JAKARTA, KOMPAS.com - Momen mundurnya Presiden Soeharto dari tampuk kekuasaannya merupakan salah satu peristiwa sejarah yang tak terlupakan.
Hal itu pun berlaku bagi Wakil Ketua DPR Fahri Hamzah. Saat Soeharto mundur dari jabatannya pada 21 Mei 1998, Fahri merupakan ketua umum Kesatuan Aksi Mahasiswa Muslim Indonesia (KAMMI).
Fahri mengatakan bahwa mundurnya Soeharto merupakan rangkaian proses yang panjang. KAMMI pun disebut Fahri bagian dari proses panjang itu,
"Waktu itu sengaja Malang dipilih sebagai tempat deklarasi gerakan yang saya ketuai (KAMMI), yakni pada 29 Maret 1998. Tujuannya supaya menunjukkan ke publik bahwa gerakan melengserkan Soeharto itu bukan hanya di Jakarta saja," kata Fahri kepada Kompas.com di ruang kerjanya, Kompleks Parlemen, Senayan, Jakarta, Kamis (19/5/2016).
Fahri menuturkan, upaya melengserkan Soeharto sejak awal memang merupakan gabungan usaha seluruh elemen gerakan. Semua bahu-membahu dan berkumpul di rapat-rapat gelap di Jakarta.
Tepat waktu malam sebelum mundurnya Soeharto, beredar isu akan ada pengerahan persenjataan lengkap ke Monumen Nasional (Monas). Sebelumnya memang massa berencana mengepung Monas.
Dari salah satu informan, Fahri mengatakan ada yang membisikkan kabar ke Amien Rais yang saat itu menjabat Ketua PP Muhammadiyah, bahwa akan ada pembantaian massal seperti di Tiananmen, China, jika massa tetap bergerak ke Monas.
"Waktu dengar kabar akan ada peristiwa Tianamen, waktu itu kami antara iya dan ragu. Kalau kata Pak Amien Rais waktu itu masak sih Pak Harto sudah setua itu masih mau bertahan dan mengorbankan nyawa anak-anak muda," tutur Fahri.
Akhirnya setelah dilakukan diskusi, seluruh elemen gerakan membatalkan rencana mengepung Monas.
Karena setelah dilakukan pengecekan pada malam di tanggal 20 Mei 1998, memang ada pengerahan alat perang dan pemasangan kawat berduri di seluruh jalur menuju Monas.

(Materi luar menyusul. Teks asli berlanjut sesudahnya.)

(** identity.c [identity_resolve_storage_ids], for --fake-super *)
Definition identity_resolve_storage_ids (a : IdentityActive) (source_uid source_gid : Z) : outcome (Z * Z) :=
  if a_copy_as_set a then Ret (u32 (a_copy_as_uid a), u32 (a_copy_as_gid a))
  else
    owner ← identity_resolve_owner a source_uid;
    group ← identity_resolve_group a source_gid;
    Ret (default (u32 source_uid) owner, default (u32 source_gid) group).
End Apply.

(** ** Expanding a wildcard *)

(** The ids of the accounts a pattern names. *)
Definition named_ids `{Accounts} (glob : list byte) (db : list (list byte * Z)) : list Z :=
  snd <$> filter (fun e => fnmatch glob (fst e) = true /\ snd e <= INT32_MAX) db.

Definition covers (runs : list (Z * Z)) (id : Z) : Prop := exists r, r ∈ runs /\ fst r <= id <= snd r.

Lemma elem_of_unique_ids x l : x ∈ unique_ids l <-> x ∈ l.
Proof.
  induction l as [|a l IH]; [done|]. simpl. rewrite elem_of_cons, <- IH. destruct (unique_ids l) as [|b r]; [set_solver|].
  destruct (Z.eqb_spec a b); set_solver.
Qed.

Lemma unique_ids_sorted l : StronglySorted Z.le l -> StronglySorted Z.lt (unique_ids l).
Proof.
  induction 1 as [|a l Hl IH Ha]; simpl; [constructor|].
  assert (Hle : Forall (Z.le a) (unique_ids l)).
  { rewrite Forall_forall in Ha. apply Forall_forall. intros x Hx. apply Ha. by apply elem_of_unique_ids. }
  destruct (unique_ids l) as [|b r]; [by repeat constructor|]. destruct (Z.eqb_spec a b); [done|].
  constructor; [done|]. apply StronglySorted_inv in IH as [_ Hb]. apply Forall_cons in Hle as [Hab _].
  constructor; [lia|]. eapply Forall_impl; [exact Hb|]. simpl. lia.
Qed.

Lemma id_runs_head a l : exists hi r, id_runs (a :: l) = (a, hi) :: r.
Proof. simpl. destruct (id_runs l) as [|[lo hi] r]; [eauto|]. destruct (identity_ids_adjacent a lo); eauto. Qed.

"Saya, Pak Amien dan Pak AM Fatwa baru pulang subuh tanggal 21 Mei setelah benar-benar memastikan tentara memang disiagakan di Monas," ujar Fahri.
"Akhirnya, pagi kami undang media untuk mengumumkan pembatalan rencana mengepung Monas," kata dia.
Meski demikian, pembatalan acara pada 20 Mei 1998 bukan akhir dari gerakan reformasi. Sebab, gerakan itu semakin menguat dan tuntutan agar Soeharto mundur tetap kencang.
Pada 21 Mei 1998, dalam kondisi yang serba terdesak Soeharto pun mengumumkan pengunduran diri.
Peristiwa bersejarah itu disaksikan oleh massa yang telah mengepung Gedung DPR melalui televisi. Fahri Hamzah pun masih ingat apa yang terjadi saat itu.
"Sontak semuanya bersorak waktu itu. Semuanya memenuhi DPR. Bahkan sampai masuk ke ruangan aAnggota DPR," ucap Fahri.
"Termasuk kami yang dulunya ikut mengepung dan menduduki kursi di ruangan Anggota DPR sekarang malah mendudukinya secara resmi," kata Fahri lagi.
Suasana Gedung DPR yang sudah disemuti oleh manusia itu pun membuat para tokoh gerakan sulit memasuki mimbar aspirasi yang dipasang di depan Gedung DPR.
Setelah para tokoh masuk ke dalam, pidato dari para tokoh gerakan yang menyambut mundurnya Soeharto menjadi penanda baru era perpolitikan Indonesia. Memasuki era baru yang bernama reformasi.